Gocha se faufila prestement par l’ouverture et Dido s’y engouffra à son tour. De l’autre côté de la porte, Misti se lançait à leur poursuite.
– Dido, Misti arrive!!! On est fichus!!!
Ils entendaient le chat miauler de colère.
– Non, ne t’inquiète pas. Misti ne passera pas.
Les petits chaussons retinrent leur souffle, cachés derrière une jardinière. Le félin tentait à son tour de s’extirper de la chatière. Les chaussons voyaient sa grosse tête et surtout ses crocs luisants et pointus qui les menaçaient et mordaient dans le vide. Mais le chat resta là, coincé dans l’ouverture, son gros ventre ne passait pas. Il éructait de colère. Heureusement qu’il était trop bien nourri! Misti s’épuisa à se contorsionner en vain. Il ne pouvait ni avancer, ni reculer. Il éructait maintenant de désespoir et de dépit.
Dido et Gocha poussèrent un soupir de soulagement. Dido osa même s’approcher de Misti pour le narguer.
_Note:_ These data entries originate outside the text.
(** C38: setup_paging always ends; then the first 8 MB of addresses are mapped
    to themselves, writable, and nothing else is mapped, the invariant of the
    memory manager holds, and nothing outside the directory and the two tables
    has changed. *)
Theorem setup_paging_spec s : (forall x, 0 <= mem_map s x < 65536) ->
  exists s', setup_paging s = Ret tt s' /\ mem_ok s' /\ s' = s <| phys := phys s' |> /\
    (forall a, linear a -> translate s' a = if a <? 0x800000 then Some (a, true) else None) /\
    (forall a, ~ 0 <= a < 0x3000 -> phys s' a = phys s a).
Proof.
  intros Hc. destruct (setup_paging_run s) as (m & Hm & Ht & Hp & Ho).
  exists (s <| phys := m |>). split; [exact Hm|]. split; [by apply built_ok|]. split; [done|].
  split; [by apply built_translate|exact Ho].
Qed.

Lemma setup_paging_spec_witness : exists s', setup_paging zero_kstate = Ret tt s' /\
  translate s' 0x7fffff = Some (0x7fffff, true) /\ translate s' 0x800000 = None.
Proof.
  destruct (setup_paging_spec zero_kstate) as (s' & Hr & _ & _ & Ht & _).
  - intros x. change (mem_map zero_kstate x) with 0. lia.
  - exists s'. split; [exact Hr|]. split; rewrite Ht; [reflexivity|split; lia|reflexivity|split; lia].
Defined.

(** ** The first [fork] *)

(** The kernel's first 4 MB are mapped to themselves. *)
Record identity_block (s : kstate) : Prop := {
  ib_table : table_of s 0 = Some pg0;
  ib_pte : forall j, 0 <= j < 1024 -> pte s 0 j = 0x1000 * j + 7;
}.

Lemma setup_identity s : exists s', setup_paging s = Ret tt s' /\ identity_block s'.
Proof.
  destruct (setup_paging_run s) as (m & Hm & Ht & Hp & _). eexists. split; [exact Hm|]. split.
  - by rewrite Ht by lia.
  - intros j Hj. rewrite Hp by lia. simpl. lia.
Qed.

Lemma low_entry j : 0 <= j < 160 -> let e := 0x1000 * j + 7 in
  hasbit e 1 = true /\ page_of e = 0x1000 * j /\ (forall x, refers e x = false) /\ kept e = e.
Proof.
  intros Hj. set (e := 0x1000 * j + 7). cbv zeta. assert (Ha : (0x1000 * j) mod 4096 = 0) by dlia.
  assert (Hp : page_of e = 0x1000 * j) by (unfold page_of, e; apply entry_page; dlia).
  assert (Hb : hasbit e 1 = true) by (by apply entry_present).
  assert (Hl : (LOW_MEM <=? page_of e) = false) by (rewrite Hp; apply Z.leb_gt; unfold LOW_MEM, BUFFER_END; lia).
  split; [done|]. split; [done|]. split.
  - intros x. unfold refers, at_frame. by rewrite Hl, andb_false_r.
  - unfold kept. by rewrite Hl, andb_false_r.
Qed.

(** The kernel's entries hold no reference that is counted. *)
Lemma identity_refs s n x : identity_block s -> (n <= 160)%nat -> refs_to (pte s 0) x n = 0.
Proof.
  intros [_ Hp] Hn. apply zsum_0. intros j Hj. rewrite Hp by lia.
  by destruct (low_entry j ltac:(lia)) as (_ & _ & -> & _).
Qed.

Section part.
Context (s t : kstate) (tk : Z) (Hid : identity_block s) (Htk : 2 <= tk < 1024).
Context (Hfree : table_of s tk = None) (HP : copied_part s 0 tk 160 t).

Lemma part_same k j : 0 <= k < 1024 -> 0 <= j < 1024 -> k <> tk -> pte t k j = pte s k j.
Proof.
  intros Hk Hj Hne. destruct HP as [_ _ P3 P4 P5 P6 _ _ _]. destruct (decide (k = 0)) as [->|]; [|by apply P6].
  rewrite P5 by done. destruct (Z.ltb_spec j 160); [|done]. rewrite (ib_pte s Hid) by done.
  by destruct (low_entry j ltac:(lia)) as (_ & _ & _ & ->).
Qed.
Lemma part_new j : 0 <= j < 1024 -> pte t tk j = if j <? 160 then cow (0x1000 * j + 7) else 0.
Proof. intros Hj. rewrite (pb_new _ _ _ _ _ HP) by done. by rewrite (ib_pte s Hid). Qed.
Lemma part_map x : mem_map t x = mem_map s x + tab_ref t tk x.
Proof. rewrite (pb_map _ _ _ _ _ HP), (identity_refs s) by (done || lia). lia. Qed.

Lemma part_refs x : dir_refs t x tk = tab_ref t tk x.
Proof.
  unfold dir_refs, block_refs, refs_to. rewrite zsum_0; [lia|]. intros j Hj. rewrite part_new by lia.
  destruct (Z.ltb_spec j 160); [|done]. rewrite refers_cow.
  by destruct (low_entry j ltac:(lia)) as (_ & _ & -> & _).
Qed.
Lemma part_total x : total_refs t x = total_refs s x + tab_ref t tk x.
Proof.
  unfold total_refs. rewrite (zsum_change (dir_refs t x) (dir_refs s x) 2 1022 tk); [|lia|].
  - rewrite part_refs. assert (dir_refs s x tk = 0); [|lia].
    unfold dir_refs, tab_ref, block_refs, refs_to. rewrite Hfree, zsum_0; [done|]. intros j _. unfold pte. by rewrite Hfree.
  - intros k Hk Hne. unfold dir_refs, tab_ref. rewrite (pb_table _ _ _ _ _ HP) by lia. f_equal.
    apply refs_to_ext. intros j Hj. by rewrite part_same by lia.
Qed.

Lemma part_ok : mem_ok s -> (forall x, mem_map s x < 65536 - 1024) -> mem_ok t.
Proof.
  intros [M1 M2 M3 M4 M5] Hr. pose proof (pb_table _ _ _ _ _ HP) as P3. split.
  - apply HP.
  - intros x. rewrite part_total, part_map. pose proof (tab_ref_range t tk x). specialize (M2 x). specialize (Hr x). lia.
  - intros k j Hk Hj. destruct (decide (k = tk)) as [->|]; [|rewrite part_same by lia; by apply M3].
    rewrite part_new by done. destruct (Z.ltb_spec j 160); [|done]. intros _.
    destruct (low_entry j ltac:(lia)) as (E & Hp & _). rewrite cow_page, Hp by done. unfold HIGH_MEMORY. lia.
  - intros k u Hk Hu. destruct (decide (k = tk)) as [->|]; [by apply HP|]. rewrite P3 in Hu by lia. by apply (M4 k).
  - intros k u Hk Hu. rewrite P3 in Hu by lia. by apply (M5 k).
Qed.

Lemma part_translate a : linear a -> translate t a =
  if decide (in_blocks tk 1 a) then
    if a mod 4194304 <? 0xa0000 then Some (a mod 4194304, false) else None
  else translate s a.
Proof.
  unfold linear, in_blocks. intros Ha. rewrite !translate_pte. cbv zeta.
  replace ((a / 4194304) mod 1024) with (a / 4194304) by dlia.
  assert (0 <= (a / 4096) mod 1024 < 1024) by (apply Z.mod_pos_bound; lia). case_decide as Hin.
  - replace (a / 4194304) with tk by lia. rewrite part_new by done.
    destruct (Z.ltb_spec ((a / 4096) mod 1024) 160), (Z.ltb_spec (a mod 4194304) 0xa0000); try dlia; [|done].
    destruct (low_entry ((a / 4096) mod 1024)) as (E & Hp & _); [dlia|].
    rewrite cow_present, E, cow_page, cow_readonly, Hp by done. do 2 f_equal. dlia.
  - by rewrite part_same by dlia.
Qed.
End part.

(** The first [fork]: the child's first 640 KB are the kernel's own pages, read-only; the
    kernel keeps leave to write to them, no count changes but that of the new page table,
    and the invariant holds again. *)
Theorem first_fork_pages tk s :
  mem_ok s -> identity_block s -> 2 <= tk < 1024 -> table_of s tk = None ->
  (forall x, mem_map s x < 65536 - 1024) ->
  exists r t, copy_page_tables 0 (block_start tk) 0xa0000 s = Ret r t /\ mem_ok t /\ identity_block t /\
    (r = -1 /\ t = s /\ (forall j, frame_ok j -> mem_map s j <> 0) \/
     r = 0 /\
     (forall a, linear a -> translate t a =
        if decide (in_blocks tk 1 a) then
          if a mod 4194304 <? 0xa0000 then Some (a mod 4194304, false) else None
        else translate s a) /\
     (forall x, mem_map t x = mem_map s x + tab_ref t tk x)).
Proof.
  intros Hok Hid Htk Hfree Hr. change 0 with (block_start 0) at 1.
  unfold copy_page_tables. rewrite !start_aligned, !start_dir by lia. cbn [orb].
  change (Z.to_nat (Z.shiftr (u32 (0xa0000 + 0x3fffff)) 22)) with 1%nat.
  change (block_start 0) with 0.
  assert (Hfor : forall r t, copy_dir 0 (4 * 0) (4 * tk) s = Ret r t ->
    for_ret 0 1 (fun i => copy_dir 0 (4 * 0 + 4 * i) (4 * tk + 4 * i)) s = Ret r t).
  { intros r t Ht. cbn [for_ret]. rewrite !Z.mul_0_r, !Z.add_0_r in *. erewrite bind_Ret by exact Ht. by destruct r. }
  destruct (copy_part_run 0 0 tk s pg0) as [[Hc Hall]|(t & Hc & HP)]; try lia; try done; [apply Hok|..|apply Hid| |].
  { intros x. pose proof (mem_count s x Hok). specialize (Hr x). lia. }
  - exists (-1), s. rewrite (bind_Ret _ _ _ _ _ (Hfor _ _ Hc)). split; [done|]. split; [done|]. split; [done|]. by left.
  - exists 0, t. change (copy_nr 0) with 160 in HP. rewrite (bind_Ret _ _ _ _ _ (Hfor _ _ Hc)). split; [done|].
    split; [by apply (part_ok s t tk)|]. split.
    + split; [rewrite (pb_table _ _ _ _ _ HP) by lia; apply Hid|]. intros j Hj.
      rewrite (part_same s t tk) by (done || lia). by apply Hid.
    + right. split; [done|]. split; [intros a; by apply (part_translate s t tk)|intros x; by apply (part_map s t tk)].
Qed.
– J’aimerais bien t’aider à sortir de là Misti mais, vois-tu, on n’a pas le temps. Tu devrais faire du sport, non? Adieu gros balourd!
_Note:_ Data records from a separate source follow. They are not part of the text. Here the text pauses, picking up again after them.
(* ===== verification/Paging.v ===== *)
(** Page faults and the counts of the frames: [mem_ok] of Share.v, the invariant that
    every reference from a page table is counted, through mm/page.s and the handlers of
    mm/memory.c. *)
From S2P Require Export Entry Share.
#[local] Open Scope bool_scope.

(** ** One entry changes *)

(** Entry [j] of block [k] becomes [v], and no other changes. *)
Record stored (s s' : kstate) (k j v : Z) : Prop := {
  so_table : forall l, 0 <= l < 1024 -> table_of s' l = table_of s l;
  so_pte : forall l i, 0 <= l < 1024 -> 0 <= i < 1024 ->
    pte s' l i = if decide (l = k /\ i = j) then v else pte s l i;
}.

Lemma refs_change e e' x n j : 0 <= j < Z.of_nat n -> (forall l, l <> j -> e' l = e l) ->
  refs_to e' x n = refs_to e x n + b2z (refers (e' j) x) - b2z (refers (e j) x).
Proof.
  intros Hj He. unfold refs_to.
  rewrite (zsum_change (fun l => b2z (refers (e' l) x)) (fun l => b2z (refers (e l) x)) 0 n j); [lia|lia|].
  intros l Hl Hne. by rewrite He.
Qed.

Lemma stored_total s s' k j v x : 2 <= k < 1024 -> 0 <= j < 1024 -> stored s s' k j v ->
  total_refs s' x = total_refs s x + b2z (refers v x) - b2z (refers (pte s k j) x).
Proof.
  intros Hk Hj [Ht Hp]. unfold total_refs. rewrite (zsum_change (dir_refs s' x) (dir_refs s x) 2 1022 k); [|lia|].
  - unfold dir_refs, tab_ref. rewrite Ht by lia. unfold block_refs.
    assert (E : refs_to (pte s' k) x 1024 = refs_to (pte s k) x 1024 + b2z (refers v x) - b2z (refers (pte s k j) x)); [|lia].
    rewrite (refs_to_ext (pte s' k) (fun l => if decide (l = j) then v else pte s k l)).
    + rewrite (refs_change (pte s k) _ x 1024 j) by (try lia; intros l Hl; by rewrite decide_False). by rewrite decide_True.
    + intros l Hl. rewrite Hp by lia. f_equal. repeat case_decide; done || lia.
  - intros l Hl Hne. unfold dir_refs, tab_ref. rewrite Ht by lia. f_equal. apply refs_to_ext.
    intros i Hi. rewrite Hp by lia. by rewrite decide_False by lia.
Qed.

Lemma stored_ok s s' k j v : mem_ok s -> 2 <= k < 1024 -> 0 <= j < 1024 -> stored s s' k j v ->
  (hasbit v 1 = true -> page_of v < HIGH_MEMORY) ->
  (forall x, total_refs s x + b2z (refers v x) - b2z (refers (pte s k j) x) <= mem_map s' x < 65536) ->
  mem_ok s'.
Proof.
  intros [[M1 M1'] M2 M3 M4 M5] Hk Hj Hs Hv Hc. pose proof Hs as [Ht Hp]. apply mem_ok_intro.
  - intros l u Hl Hu. rewrite Ht in Hu by done. by destruct (M1 l u Hl Hu).
  - intros l m u Hl Hm Hlu Hmu. rewrite Ht in Hlu, Hmu by done. by apply (M1' l m u).
  - intros x. by rewrite (stored_total s s' k j v).
  - intros l i Hl Hi. rewrite Hp by lia. case_decide; [done|]. by apply M3.
  - intros l u Hl Hu. rewrite Ht in Hu by lia. by apply (M4 l).
  - intros l u Hl Hu. rewrite Ht in Hu by lia. by apply (M5 l).
Qed.

(** Memory agrees with a stored entry but for frames that were free. *)
Lemma stored_phys s s' k t j v : tables_ok s -> 0 <= k < 1024 -> 0 <= j < 1024 -> table_of s k = Some t ->
  0 <= v < 4294967296 ->
  (forall y, phys s' y = put32 (phys s) (t + 4 * j) v y \/ exists i, frame_ok i /\ mem_map s i = 0 /\ in_page (frame i) y) ->
  stored s s' k j v.
Proof.
  intros Hok Hk Hj Ht Hv Hphys. destruct (to_page _ Hok k t Hk Ht) as [Hlow _]. pose proof (table_aligned _ _ _ Ht) as Hal.
  assert (Hkeep : forall y, (forall i, frame_ok i -> mem_map s i = 0 -> ~ in_page (frame i) y) ->
    phys s' y = put32 (phys s) (t + 4 * j) v y).
  { intros y Hy. destruct (Hphys y) as [->|(i & Hi & Hz & Hiy)]; [done|]. by destruct (Hy i). }
  assert (Htab : forall l, 0 <= l < 1024 -> table_of s' l = table_of s l).
  { intros l Hl. apply table_of_same; [|done]. intros x Hx. rewrite Hkeep; [apply put32_ne; lia|].
    intros i Hi _ [? ?]. pose proof (frame_range i Hi). lia. }
  split; [exact Htab|]. intros l i Hl Hi. unfold pte. rewrite Htab by done. destruct (table_of s l) as [u|] eqn:Hu; cycle 1.
  { rewrite decide_False; [done|]. intros [-> _]. congruence. }
  rewrite (le32_outside (phys s') (put32 (phys s) (t + 4 * j) v)); cycle 1.
  { intros a Ha. apply Hkeep. intros n Hn Hz Hna. destruct (table_not_frame s l u n Hok Hl Hu Hn Hz); unfold in_page in *; lia. }
  case_decide as E.
  - destruct E as [-> ->]. assert (u = t) as -> by congruence. by rewrite le32_put32, u32_small.
  - destruct (decide (l = k)) as [->|Hne].
    + assert (u = t) as -> by congruence. by rewrite le32_put32_ne by lia.
    + assert (u <> t) by (intros ->; by apply Hne, (to_inj _ Hok l k t)).
      destruct (pages_apart u t); [by eapply table_aligned|done|done| |]; by rewrite le32_put32_ne by lia.
Qed.

(** ** A frame becomes a page table *)

Section new.
Context (s : kstate) (k i : Z) (Hm : mem_ok s) (Hk : 2 <= k < 1024) (Hi : frame_ok i) (Hz : mem_map s i = 0).
Context (Hn : table_of s k = None).

Lemma pte_new l j : 0 <= l < 1024 -> 0 <= j < 1024 -> pte (new_table k i s) l j = pte s l j.
Proof.
  intros Hl Hj. pose proof (mo_tables s Hm) as Hok. pose proof (frame_range i Hi). unfold pte.
  rewrite table_of_new by (done || lia). case_decide as E.
  - subst l. rewrite Hn, new_table_phys, le32_put32_ne by lia. unfold le32. by rewrite !taken_zero by (unfold in_page; lia).
  - destruct (table_of s l) as [u|] eqn:Hu; [|done]. destruct (to_page _ Hok l u Hl Hu) as [Hlow _].
    pose proof (table_not_frame s l u i Hok Hl Hu Hi Hz). rewrite new_table_phys, le32_put32_ne by lia. apply le32_taken. lia.
Qed.
Lemma total_new x : total_refs (new_table k i s) x = total_refs s x + b2z (i =? x).
Proof.
  unfold total_refs. rewrite (zsum_change _ (dir_refs s x) 2 1022 k); [|lia|].
  - unfold dir_refs, tab_ref, block_refs. rewrite table_of_new, decide_True, Hn, at_frame_frame by (done || lia || (destruct Hi; lia)).
    rewrite (refs_to_ext (pte (new_table k i s) k) (pte s k)) by (intros j Hj; by rewrite pte_new by lia). lia.
  - intros l Hl Hne. unfold dir_refs, tab_ref. rewrite table_of_new, decide_False by (done || lia). f_equal.
    apply refs_to_ext. intros j Hj. by rewrite pte_new by lia.
Qed.
Lemma new_table_ok : mem_ok (new_table k i s).
Proof.
  pose proof Hm as [Hok M2 M3 M4 M5]. pose proof (frame_range i Hi). split.
  - apply tables_new; (done || lia).
  - intros x. rewrite total_new. unfold new_table. simpl. rewrite arr_dec. pose proof (M2 x) as Hx.
    destruct (Z.eqb_spec i x); case_decide; subst; simpl; lia.
  - intros l j Hl Hj. rewrite pte_new by lia. by apply M3.
  - intros l u Hl Hu. rewrite table_of_new in Hu by (done || lia). case_decide; [|by apply (M4 l)].
    injection Hu as <-. unfold HIGH_MEMORY. lia.
  - intros l u Hl Hu. rewrite table_of_new, decide_False in Hu by (done || lia). by apply (M5 l).
Qed.
End new.

(** ** The faults *)

(** The entry of a fresh frame. *)
Lemma frame_entry p : frame_ok p -> let v := frame p + 7 in
  0 <= v < 4294967296 /\ page_of v < HIGH_MEMORY /\ forall x, refers v x = (p =? x).
Proof.
  intros Hp v. pose proof (frame_range p Hp). pose proof (frame_aligned p).
  assert (Hpg : page_of v = frame p) by (unfold page_of, v; apply entry_page; (done || lia)).
  split; [unfold v; lia|]. split; [rewrite Hpg; unfold HIGH_MEMORY; lia|].
  intros x. unfold refers. rewrite Hpg, at_frame_frame by (destruct Hp; lia). unfold v. by rewrite entry_present.
Qed.

Lemma store_entry_ok s k j t p : mem_ok s -> 2 <= k < 1024 -> 0 <= j < 1024 -> table_of s k = Some t ->
  frame_ok p -> mem_map s p = 1 -> total_refs s p = 0 -> mem_ok (store_entry t j (frame p + 7) s).
Proof.
  intros Hm Hk Hj Ht Hp Hone H0. destruct (frame_entry p Hp) as (Hv & Hpg & Href).
  apply (stored_ok s _ k j (frame p + 7)); [done|done|done| |done|].
  - apply (stored_phys s _ k t); try done; [apply Hm|lia|by left].
  - intros x. rewrite Href. change (mem_map (store_entry t j (frame p + 7) s) x) with (mem_map s x).
    pose proof (mo_count s Hm x). destruct (refers (pte s k j) x), (Z.eqb_spec p x); subst; simpl; lia.
Qed.

Lemma put_page_ok s p address : mem_ok s -> linear address -> 0x800000 <= address ->
  frame_ok p -> mem_map s p = 1 -> total_refs s p = 0 ->
  put_page (frame p) address s = Ret 0 s \/
  exists s', put_page (frame p) address s = Ret (frame p) s' /\ mem_ok s'.
Proof.
  intros Hm Ha Hlow Hp Hone H0. unfold linear in Ha.
  assert (Hk : 2 <= (address / 4194304) mod 1024 < 1024) by dlia.
  assert (Hj : 0 <= (address / 4096) mod 1024 < 1024) by (apply Z.mod_pos_bound; lia).
  destruct (put_page_cases s p address Hp Hone) as [(t & Ht & Hrun)|(Hn & [[Hrun Hall]|(i & Hi & Hz & Hrun)])].
  - right. eexists. split; [exact Hrun|]. by eapply store_entry_ok.
  - by left.
  - right. eexists. split; [exact Hrun|]. set (k := (address / 4194304) mod 1024) in *.
    assert (Hip : i <> p) by (intros ->; lia).
    apply (store_entry_ok _ k); try done.
    + by apply new_table_ok.
    + rewrite table_of_new by (done || lia). by rewrite decide_True.
    + unfold new_table. simpl. by rewrite arr_ne.
    + rewrite total_new by done. rewrite (proj2 (Z.eqb_neq i p)) by done. simpl. lia.
Qed.

Section exits.
Context (do_exit : Z -> K Z).

(** A handler of faults keeps the invariant, until it ends the process. *)
Definition keeps_counts (m : K unit) (s : kstate) : Prop :=
  exists s', mem_ok s' /\ (m s = Ret tt s' \/ exists k, m s = (do_exit SIGSEGV ≫= k) s').

Lemma do_no_page_counts error_code address s : mem_ok s -> linear address -> 0x800000 <= address ->
  keeps_counts (do_no_page do_exit error_code address) s.
Proof.
  intros Hm Ha Hlow. unfold keeps_counts, do_no_page.
  destruct (get_free_page_cases s) as [[Hrun Hall]|(i & Hi & Hz & _ & Hrun)]; rewrite (bind_Ret _ _ _ _ _ Hrun).
  { exists s. split; [done|]. right. by eexists. }
  rewrite frame_nz by done. pose proof (taken_ok s i Hm Hi Hz) as Hm1.
  destruct (put_page_ok (taken i s) i address) as [Hput|(s' & Hput & Hm')]; try done.
  - simpl. apply arr_eq.
  - rewrite total_taken by (done || apply Hm). pose proof (free_no_refs s i Hm Hz). pose proof (total_nonneg s i). lia.
  - exists (taken i s). split; [done|]. right. rewrite (bind_Ret _ _ _ _ _ Hput). by eexists.
  - exists s'. split; [done|]. left. rewrite (bind_Ret _ _ _ _ _ Hput). by rewrite frame_nz.
Qed.

(** The page of an entry is in use. *)
Lemma refers_total s k j x : 2 <= k < 1024 -> 0 <= j < 1024 -> refers (pte s k j) x = true -> 1 <= total_refs s x.
Proof.
  intros Hk Hj Hr. pose proof (total_refs_ge s x k Hk) as H. unfold dir_refs in H.
  pose proof (tab_ref_range s k x). enough (1 <= block_refs s k x) by lia. unfold block_refs, refs_to.
  pose proof (zsum_ge (fun l => b2z (refers (pte s k l) x)) 0 1024 j ltac:(lia)) as Hg. cbv beta in Hg.
  rewrite Hr in Hg. apply Hg. intros l _. unfold b2z. case_match; lia.
Qed.

Lemma un_wp_page_counts s k j t : mem_ok s -> bytes (phys s) -> 2 <= k < 1024 -> 0 <= j < 1024 ->
  table_of s k = Some t -> hasbit (pte s k j) 1 = true -> hasbit (pte s k j) 2 = false ->
  keeps_counts (un_wp_page do_exit (t + 4 * j)) s.
Proof.
  intros Hm Hb Hk Hj Ht H1 H2. assert (He : pte s k j = le32 (phys s) (t + 4 * j)) by (unfold pte; by rewrite Ht).
  pose proof (mo_page s Hm k j Hk Hj H1) as Hhigh. set (e := pte s k j) in *.
  assert (Her : 0 <= e < 4294967296) by (rewrite He; by apply le32_range).
  assert (Hold : forall n, frame_ok n -> page_of e = frame n -> refers e n = true).
  { intros n Hn Hf. unfold refers. rewrite H1, Hf, at_frame_frame by (destruct Hn; lia). by rewrite Z.eqb_refl. }
  unfold keeps_counts. destruct (un_wp_page_run do_exit (t + 4 * j) s) as
    [(-> & _)|[(c & -> & _)|(i & Hi & Hz & _ & Hmore & s' & -> & Hmm & Hps)]]; rewrite <- ?He; try done.
  - intros n Hn. pose proof (mo_count s Hm n). pose proof (total_nonneg s n). lia.
  - intros n Hn Hf. rewrite <- ?He in Hf. pose proof (refers_total s k j n Hk Hj (Hold n Hn Hf)).
    pose proof (mo_count s Hm n). lia.
  - eexists. split; [|by left]. destruct (entry_make_writable e Her H1 H2) as (-> & Hn1 & _ & Hn3 & Hn4).
    assert (Href : forall x, refers (e + 2) x = refers e x) by (intros x; unfold refers, page_of; by rewrite Hn1, Hn3, H1).
    apply (stored_ok s _ k j (e + 2)); try done.
    + apply (stored_phys s _ k t); try done; [apply Hm|lia|lia|by left].
    + unfold page_of. by rewrite Hn3.
    + intros x. simpl. rewrite Href. pose proof (mo_count s Hm x). fold e. lia.
  - exists s. split; [done|]. right. by eexists.
  - rewrite <- ?He in Hmore, Hmm, Hps. change (Z.land 0xfffff000 e) with (page_of e) in *.
    eexists. split; [|by left]. destruct (frame_entry i Hi) as (Hv & Hpg & Href).
    apply (stored_ok s _ k j (frame i + 7)); try done.
    + apply (stored_phys s _ k t); try done; [apply Hm|lia|]. intros y.
      destruct (decide (in_page (frame i) y)) as [Hy|Hy]; [right; by exists i|left].
      pose proof (table_not_frame s k t i (mo_tables s Hm) ltac:(lia) Ht Hi Hz).
      rewrite Hps, wp_taken_phys, decide_False by (done || lia). done.
    + intros x. rewrite Hmm, Href. fold e. unfold leave_page. pose proof (mo_count s Hm x) as Hx.
      pose proof (free_no_refs s i Hm Hz) as Hi0. pose proof (total_nonneg s i).
      destruct (page_of e >=? LOW_MEM) eqn:Hge.
      * ztest. destruct (frame_of_page (page_of e)) as [Hno Hon]; [apply page_aligned|lia|].
        specialize (Hmore _ Hno Hon). set (n := MAP_NR (page_of e)) in *.
        assert (Hrx : refers e x = (n =? x)).
        { unfold refers. rewrite H1, Hon, at_frame_frame by (destruct Hno; lia). done. }
        rewrite Hrx. assert (i <> n) by (intros E; rewrite E in Hz; lia).
        rewrite (arr_ne _ i) by done. rewrite !arr_dec.
        destruct (Z.eqb_spec i x), (Z.eqb_spec n x); subst; repeat case_decide; subst; simpl; lia.
      * assert (Hrx : refers e x = false).
        { unfold refers, at_frame. rewrite (proj2 (Z.leb_gt _ _)); [by rewrite andb_false_r|]. ztest. lia. }
        rewrite Hrx, arr_dec. destruct (Z.eqb_spec i x); case_decide; subst; simpl; lia.
Qed.
End exits.

(** C11: Whatever page fault a process takes - on a page that is not there, on a
    shared page it writes to - afterwards the count of each frame again covers
    every reference from the page tables, no two tables share a page, and
    everything that is mapped lies in memory; the only other outcome is that the
    process is ended, in a state of which this holds too. *)
Theorem page_fault_counts `{Machine} error_code cr2 s :
  mem_ok s -> bytes (phys s) -> linear cr2 -> 0x800000 <= cr2 ->
  (hasbit error_code 1 = true -> exists x, translate s cr2 = Some (x, false)) ->
  exists s', mem_ok s' /\
    (page_fault error_code cr2 s = Ret tt s' \/
     exists k, page_fault error_code cr2 s = (do_exit SIGSEGV ≫= k) s').
Proof.
  intros Hm Hb Ha Hlow Hp. unfold page_fault. destruct (hasbit error_code 1); [|by apply do_no_page_counts].
  destruct (Hp eq_refl) as (x & Hx). destruct (translate_entry s cr2 x false Hx) as (t & Ht & _ & H1 & H2 & _).
  rewrite (do_wp_page_run _ _ _ _ t Ht). unfold linear in Ha.
  apply (un_wp_page_counts do_exit s ((cr2 / 4194304) mod 1024)); try done; [dlia|apply Z.mod_pos_bound; lia| |];
    unfold pte; by rewrite Ht.
Qed.

Lemma page_fault_counts_witness : translate shared_page 0x4000010 = Some (0x400010, false) /\
  exists s', mem_ok s' /\
    (@page_fault quiet_machine 3 0x4000010 shared_page = Ret tt s' \/
     exists k, @page_fault quiet_machine 3 0x4000010 shared_page = (@do_exit quiet_machine SIGSEGV ≫= k) s').
Proof.
  split; [reflexivity|]. apply (@page_fault_counts quiet_machine 3 0x4000010 shared_page).
  - exact shared_page_ok.
  - apply bytes_put32, bytes_put32. intros a. unfold zero_arr. lia.
  - split; lia.
  - lia.
  - intros _. exists 0x400010. reflexivity.
Defined.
Leur évasion avait réussi! Ils s’éloignèrent rapidement et les grognements déchirants de Misti ne furent plus qu’une vague rumeur lointaine…
Chapitre II : La rencontre
Dido et Gocha étaient seuls maintenant, dehors dans le froid au milieu de la nuit de l’hiver. Gocha se serra contre son frère.
– Qu’est-ce qu’on va faire? murmura-t-elle en tremblant de toute sa languette.
Ils se trouvaient sur un trottoir désert et lugubre. Un pauvre lampadaire éclairait faiblement la rue. Des ombres inquiétantes entouraient nos deux fuyards. Dido avait pensé à la façon de quitter la maison. Mais maintenant, il n’avait pas la moindre idée de ce qu’ils devaient faire ni vers où se diriger. C’était le mystère, l’inconnu, le danger. Il frissonna.
– J’ai froid, dit Gocha. Où va-t-on aller maintenant? On ne voit rien.
– On va marcher. Arrête de gémir, il faut s’éloigner de la maison avant que quelqu’un nous trouve.
Il avait un air décidé car il ne voulait pas effrayer sa sœur ni la décourager alors qu’ils venaient tout juste de s’enfuir.
Dido et Gocha errèrent par les rues sombres sans savoir ce qu’ils trouveraient plus loin. Ils ne connaissaient rien d’autre que la maison confortable de Lucie et d’un seul coup, ils se retrouvaient seuls et perdus dans ce monde si vaste.
Dido, tout en cheminant, se demandait s’ils avaient eu raison de partir. Puis il repensa aux propos de la maman « ils sont moches et abîmés, il va falloir en acheter d’autres ». Non, pensa-t-il, ils n’avaient pas eu le choix. Il avait bien fallu s’enfuir pour échapper à une horrible fin de vie. Maintenant, ils ne pouvaient plus reculer.
Dido et Gocha marchaient depuis un long moment dans la nuit et leurs semelles commençaient à les blesser. Une pluie fine et froide tombait sur eux. Ils étaient trempés, sales, en piteux état.
– Regarde Dido, fit Gocha tout à coup, il y a des cartons là-bas. On peut s’abriter un moment pour se sécher et se réchauffer?
– Bonne idée, dit-il, car il commençait à en avoir marre de marcher sur ce trottoir glacial.
Les chaussons s’approchèrent. L’un des cartons était couché sur le côté et entrouvert. Ils pénétrèrent dans ce sombre abri…
– Non mais dites donc vous! Qui vous a autorisés?
Dido et Gocha firent un bond en arrière, effrayés par cette voix inconnue surgissant de nulle part.
– Vous ne voyez pas que c’est occupé ici?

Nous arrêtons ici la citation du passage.